• **EXERCISE DIRECTIONS**: Reproduce word for word the lines between those holding "#[global] Instance result_bind" and "(** Storing into", inclusive, and nothing else from the data below.

*** Opening ENTRIES SHOWN ***

(** * StockGerenciator: the stock ledger and its dashboard aggregates

    A shallow embedding of the parts of the application that decide how
    stock movements change product quantities:

    - the PostgreSQL schema of the migration (tables [products],
      [stock_movements], [user_roles], [categories], [suppliers], the
      row-level-security policies, the trigger function
      [update_product_stock] and its trigger [on_stock_movement_created]);
    - the client forms that write to those tables ([movementSchema] and
      [saveMutation] of the movements page, the two product dialogs, the
      delete mutations);
    - the aggregates computed by the dashboard and the reports page.

    Quantities stored in [DECIMAL(10,2)] columns are integers counting
    hundredths; numbers typed into a form are rationals.  A text is held as
    the bytes of its UTF-8 encoding. *)

From Stdlib Require Import Floats.PrimFloat.
From Stdlib Require Numbers.Cyclic.Int63.Uint63.
From Stdlib Require Import ZArith QArith Lia Ascii.
From stdpp Require Import gmap strings list sorting.

Local Open Scope Z_scope.

(** ** Column types *)

(** A [UUID] value, written the way the database prints it: thirty-two
    lower-case hexadecimal digits in groups of 8, 4, 4, 4 and 12.  The text
    a client sends for one is read by [uuid_in]. *)
Abbreviation uuid := string (only parsing).

(** [TIMESTAMPTZ]: an instant, in milliseconds. *)
Abbreviation timestamptz := Z (only parsing).

(** [CREATE TYPE public.app_role AS ENUM ('admin', 'operator', 'viewer')] *)
Inductive app_role := admin | operator | viewer.

(** [CREATE TYPE public.movement_type AS ENUM ('entry', 'exit', 'adjustment')] *)
Inductive movement_type := entry | exit | adjustment.

(** [CREATE TYPE public.product_unit AS ENUM (...)] *)
Inductive product_unit :=
  unit_un | unit_kg | unit_l | unit_m | unit_m2 | unit_m3 | unit_cx | unit_pc.

#[global] Instance app_role_eq_dec : EqDecision app_role.
Proof. solve_decision. Defined.

#[global] Instance movement_type_eq_dec : EqDecision movement_type.
Proof. solve_decision. Defined.

#[global] Instance product_unit_eq_dec : EqDecision product_unit.
Proof. solve_decision. Defined.

(** ** Errors *)

(** The SQLSTATE classes the modelled statements can raise. *)
Inductive pg_error :=
  | insufficient_privilege        (* 42501, a row-level-security check *)
  | foreign_key_violation         (* 23503 *)
  | unique_violation              (* 23505 *)
  | numeric_value_out_of_range    (* 22003 *)
  | invalid_text_representation   (* 22P02, a text that is no uuid *)
  | invalid_datetime_format       (* 22007, a text that is no date *)
  | datetime_field_overflow.      (* 22008, a date that is on no calendar *)

(** What a mutation of the client can end with. *)
Inductive app_error :=
  | ZodError                      (* the form resolver rejected the values *)
  | NotAuthenticated              (* "Usuário não autenticado" *)
  | PostgrestError (e : pg_error).

Inductive result (A : Type) :=
  | Ok (a : A)
  | Err (e : pg_error).
Arguments Ok {A} a.
Arguments Err {A} e.

#[global] Instance result_ret : MRet result := fun A a => Ok a.
#[global] Instance result_bind : MBind result := fun A B f r =>
  match r with
  | Ok a => f a
  | Err e => Err e
  end.

(** ** DECIMAL(10,2) *)

(** A [DECIMAL(10,2)] holds ten digits, two of them after the point: its
    absolute value is below [10^8], that is below [10^10] hundredths. *)
Definition numeric_limit : Z := 10 ^ 10.

Definition numeric_fits (h : Z) : bool := Z.abs h <? numeric_limit.

(** Storing into the column: a value that does not fit raises. *)
Definition to_numeric_10_2 (h : Z) : result Z :=
  if numeric_fits h then Ok h else Err numeric_value_out_of_range.
(** * push/pushGitlab.go: pushing a commit and reconciling its merge request

    A shallow embedding of [GitlabPush], [findOrCreateGitlabMR] and
    [GetPipelineStatus].  The three functions talk to the outside world (two
    git subprocesses, the process environment, two tickers and four calls of
    the GitLab client).  They are written here as terms of a small free monad
    over the calls they make; an arbitrary stateful environment answers the
    calls, and running a term yields its result together with the ordered
    trace of calls and answers. *)

From Stdlib Require Import String Ascii List ZArith Bool Lia.
Import ListNotations.
Local Open Scope string_scope.
Local Open Scope list_scope.

(** ** Strings (package strings and fmt) *)

(** The line feed byte, and the one-byte string holding it (the Go literal
    written with a backslash and an n). *)
Definition lf : ascii := "010"%char.
Definition LF : string := String lf EmptyString.

(** [strings.HasPrefix(s, prefix)] answered with the rest of [s]. *)
Fixpoint TrimPrefix (s prefix : string) : option string :=
  match prefix with
  | EmptyString => Some s
  | String p prefix' =>
      match s with
      | EmptyString => None
      | String c s' => if Ascii.eqb c p then TrimPrefix s' prefix' else None
      end
  end.

(** [strings.Cut(s, sep)]: the text before and after the first occurrence of
    [sep] in [s], or [None] when [sep] does not occur. *)
Fixpoint Cut (s sep : string) : option (string * string) :=
  match TrimPrefix s sep with
  | Some after => Some (EmptyString, after)
  | None =>
      match s with
      | EmptyString => None
      | String c s' =>
          match Cut s' sep with
          | Some (before, after) => Some (String c before, after)
          | None => None
          end
      end
  end.

(** [strings.Contains(s, substr)]. *)
Definition Contains (s substr : string) : bool :=
  match Cut s substr with
  | Some _ => true
  | None => false
  end.

(** [strings.SplitN(s, sep, n)] for a non-empty separator and [n >= 0]: at
    most [n] pieces, the last one being the unsplit remainder. *)
Fixpoint SplitN (s sep : string) (n : nat) : list string :=
  match n with
  | O => []
  | S O => [s]
  | S n' =>
      match Cut s sep with
      | Some (before, after) => before :: SplitN after sep n'
      | None => [s]
      end
  end.

(** ** Errors *)

(** A Go [error] value.  The code makes its own with [errors.New] and
    receives others from the GitLab client; of the latter it only ever
    observes the text of the [Error] method. *)
Inductive error : Type :=
| errors_New (text : string)
| client_error (text : string).

Definition Error (e : error) : string :=
  match e with
  | errors_New text => text
  | client_error text => text
  end.

(** ** Data model *)

(** [Command], [Input] and [Output] are declared in a sibling file of the
    package; the fields are those named by the specification and used here. *)
Record Command : Type := mkCommand {
  Path : string;
  Args : list string
}.

Record Input : Type := mkInput {
  PlanDir : string;
  BranchName : string;
  CommitMessage : string;
  PRBody : string;
  RepoOwner : string;
  RepoName : string;
  PRAssignee : string
}.

Record Output : Type := mkOutput {
  Success : bool;
  CommitSHA : string;
  PullRequestNumber : Z;
  PullRequestURL : string;
  PullRequestCombinedStatus : string;
  PullRequestAssignee : string;
  CircleCIBuildURL : string
}.

(** The composite literal [Output{Success: false}]: every other field holds
    the zero value of its type. *)
Definition Output_failed : Output :=
  {| Success := false;
     CommitSHA := "";
     PullRequestNumber := 0%Z;
     PullRequestURL := "";
     PullRequestCombinedStatus := "";
     PullRequestAssignee := "";
     CircleCIBuildURL := "" |}.

(** The types of the GitLab client library, reduced to the fields the code
    reads or writes.  A pointer field is an [option], [nil] being [None]:
    the texts of the option structs are [*string], and the [Pipeline] of a
    merge request is a [*PipelineInfo], absent for a merge request without
    pipeline. *)
Module gitlab.

Record Client : Type := mkClient {
  token : string;
  baseURL : string
}.

Record PipelineInfo : Type := mkPipelineInfo {
  Ref : string;
  Status : string
}.

Record MergeRequest : Type := mkMergeRequest {
  ID : Z;
  Title : string;
  Description : string;
  SHA : string;
  WebURL : string;
  Pipeline : option PipelineInfo
}.

End gitlab.

Module CreateMergeRequestOptions.
Record t : Type := mk {
  Title : option string;
  Description : option string;
  SourceBranch : option string;
  TargetBranch : option string
}.
End CreateMergeRequestOptions.

Module ListMergeRequestsOptions.
Record t : Type := mk {
  SourceBranch : option string;
  TargetBranch : option string;
  State : option string
}.
End ListMergeRequestsOptions.

Module UpdateMergeRequestOptions.
Record t : Type := mk {
  Title : option string;
  Description : option string;
  TargetBranch : option string
}.
End UpdateMergeRequestOptions.

Module ListProjectPipelinesOptions.
Record t : Type := mk {
  SHA : option string
}.
End ListProjectPipelinesOptions.

(** A [*time.Ticker], known by its identity only. *)
Inductive Ticker : Type :=
| ticker (id : nat).

(** ** Calls to the outside world *)

(** What the code asks of its environment, indexed by the type of the
    answer.  A call of the GitLab client answers with a value or with an
    error; [CombinedOutput] answers with the captured output and an optional
    error, as [exec.Cmd.CombinedOutput] does; [Receive t] is the blocking
    receive [<-t.C], whose value is dropped (a ticker that never ticks again
    is not modelled: every receive is answered). *)
Inductive call : Type -> Type :=
| CombinedOutput (dir : string) (cmd : Command) : call (string * option error)
| Getenv (key : string) : call string
| Receive (t : Ticker) : call unit
| CreateMergeRequest (client : gitlab.Client) (pid : string)
    (opt : CreateMergeRequestOptions.t) : call (gitlab.MergeRequest + error)
| ListMergeRequests (client : gitlab.Client)
    (opt : ListMergeRequestsOptions.t) : call (list gitlab.MergeRequest + error)
| UpdateMergeRequest (client : gitlab.Client) (pid : string) (mergeRequest : Z)
    (opt : UpdateMergeRequestOptions.t) : call (gitlab.MergeRequest + error)
| ListProjectPipelines (client : gitlab.Client) (pid : string)
    (opt : ListProjectPipelinesOptions.t) : call (list gitlab.PipelineInfo + error).

(** Programs: a result, a run-time panic, or a call and what follows it. *)
Inductive prog (A : Type) : Type :=
| Ret (a : A)
| Panic
| Do (X : Type) (c : call X) (k : X -> prog A).

Arguments Ret {A} a.
Arguments Panic {A}.
Arguments Do {A X} c k.

Fixpoint bind {A B : Type} (p : prog A) (f : A -> prog B) : prog B :=
  match p with
  | Ret a => f a
  | Panic => Panic
  | Do c k => Do c (fun x => bind (k x) f)
  end.

Definition perform {X : Type} (c : call X) : prog X := Do c Ret.

Declare Scope prog_scope.
Delimit Scope prog_scope with prog.
Notation "x <- p ;; q" := (bind p (fun x => q))
  (at level 100, p at next level, right associativity) : prog_scope.
Notation "' pat <- p ;; q" := (bind p (fun x => match x with pat => q end))
  (at level 100, pat pattern, p at next level, right associativity) : prog_scope.
Local Open Scope prog_scope.

(** One entry of a trace: a call together with the answer it got. *)
Inductive event : Type :=
| Ran (dir : string) (cmd : Command) (answer : string * option error)
| ReadEnv (key : string) (answer : string)
| Received (t : Ticker)
| Created (client : gitlab.Client) (pid : string)
    (opt : CreateMergeRequestOptions.t) (answer : gitlab.MergeRequest + error)
| Listed (client : gitlab.Client) (opt : ListMergeRequestsOptions.t)
    (answer : list gitlab.MergeRequest + error)
| Updated (client : gitlab.Client) (pid : string) (mergeRequest : Z)
    (opt : UpdateMergeRequestOptions.t) (answer : gitlab.MergeRequest + error)
| PipelinesListed (client : gitlab.Client) (pid : string)
    (opt : ListProjectPipelinesOptions.t)
    (answer : list gitlab.PipelineInfo + error).

Definition Entry {X : Type} (c : call X) : X -> event :=
  match c in call X return X -> event with
  | CombinedOutput dir cmd => Ran dir cmd
  | Getenv key => ReadEnv key
  | Receive t => fun _ => Received t
  | CreateMergeRequest client pid opt => Created client pid opt
  | ListMergeRequests client opt => Listed client opt
  | UpdateMergeRequest client pid mr opt => Updated client pid mr opt
  | ListProjectPipelines client pid opt => PipelinesListed client pid opt
  end.

Inductive outcome (A : Type) : Type :=
| Returned (a : A)
| Panicked.

Arguments Returned {A} a.
Arguments Panicked {A}.

(** An environment with states in [S]: it answers every call and moves on. *)
Definition world (S : Type) : Type := forall X : Type, call X -> S -> X * S.

(** Running a program in an environment: its outcome, the final state of the
    environment and the calls made, oldest first. *)
Fixpoint run {S A : Type} (w : world S) (p : prog A) (s : S)
  : outcome A * S * list event :=
  match p with
  | Ret a => (Returned a, s, [])
  | Panic => (Panicked, s, [])
  | Do c k =>
      let (x, s1) := w _ c s in
      let '(o, s2, tr) := run w (k x) s1 in
      (o, s2, Entry c x :: tr)
  end.

Definition result {S A : Type} (r : outcome A * S * list event) : outcome A :=
  fst (fst r).
Definition final {S A : Type} (r : outcome A * S * list event) : S :=
  snd (fst r).
Definition trace {S A : Type} (r : outcome A * S * list event) : list event :=
  snd r.

(** Dereferencing a pointer and indexing a slice panic on [nil] and out of
    range. *)
Definition deref {A : Type} (p : option A) : prog A :=
  match p with
  | Some a => Ret a
  | None => Panic
  end.

Definition index {A : Type} (l : list A) (i : nat) : prog A :=
  match nth_error l i with
  | Some a => Ret a
  | None => Panic
  end.

(** ** The code *)

(** Modelled from the spec: the helper [different] of the package, which the
    reconciler calls and which is declared in a sibling file.  The
    specification describes its answer as pointer/value inequality of the
    existing text against the desired one: two present texts differ when
    their values do, and a present text differs from an absent one. *)
Definition different (s1 s2 : option string) : bool :=
  match s1, s2 with
  | Some a, Some b => negb (String.eqb a b)
  | None, None => false
  | _, _ => true
  end.

(** Lines 46 to 54 of [GitlabPush]: the title and the body of the merge
    request, from the commit message and the override body. *)
Definition titleAndBody (input : Input) : string * string :=
  let title := CommitMessage input in
  let body := "" in
  let splitMsg := SplitN (CommitMessage input) LF 2 in
  if Nat.eqb (length splitMsg) 2 then
    let title := nth 0 splitMsg "" in
    if String.eqb (PRBody input) "" then
      let body := nth 1 splitMsg "" in
      (title, body)
    else (title, body)
  else (title, body).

*** Closing ENTRIES SHOWN ***

• **ANSWER TO THIS PROBLEM**:
#[global] Instance result_bind : MBind result := fun A B f r =>
  match r with
  | Ok a => f a
  | Err e => Err e
  end.

(** ** DECIMAL(10,2) *)

(** A [DECIMAL(10,2)] holds ten digits, two of them after the point: its
    absolute value is below [10^8], that is below [10^10] hundredths. *)
Definition numeric_limit : Z := 10 ^ 10.

Definition numeric_fits (h : Z) : bool := Z.abs h <? numeric_limit.

(** Storing into the column: a value that does not fit raises. *)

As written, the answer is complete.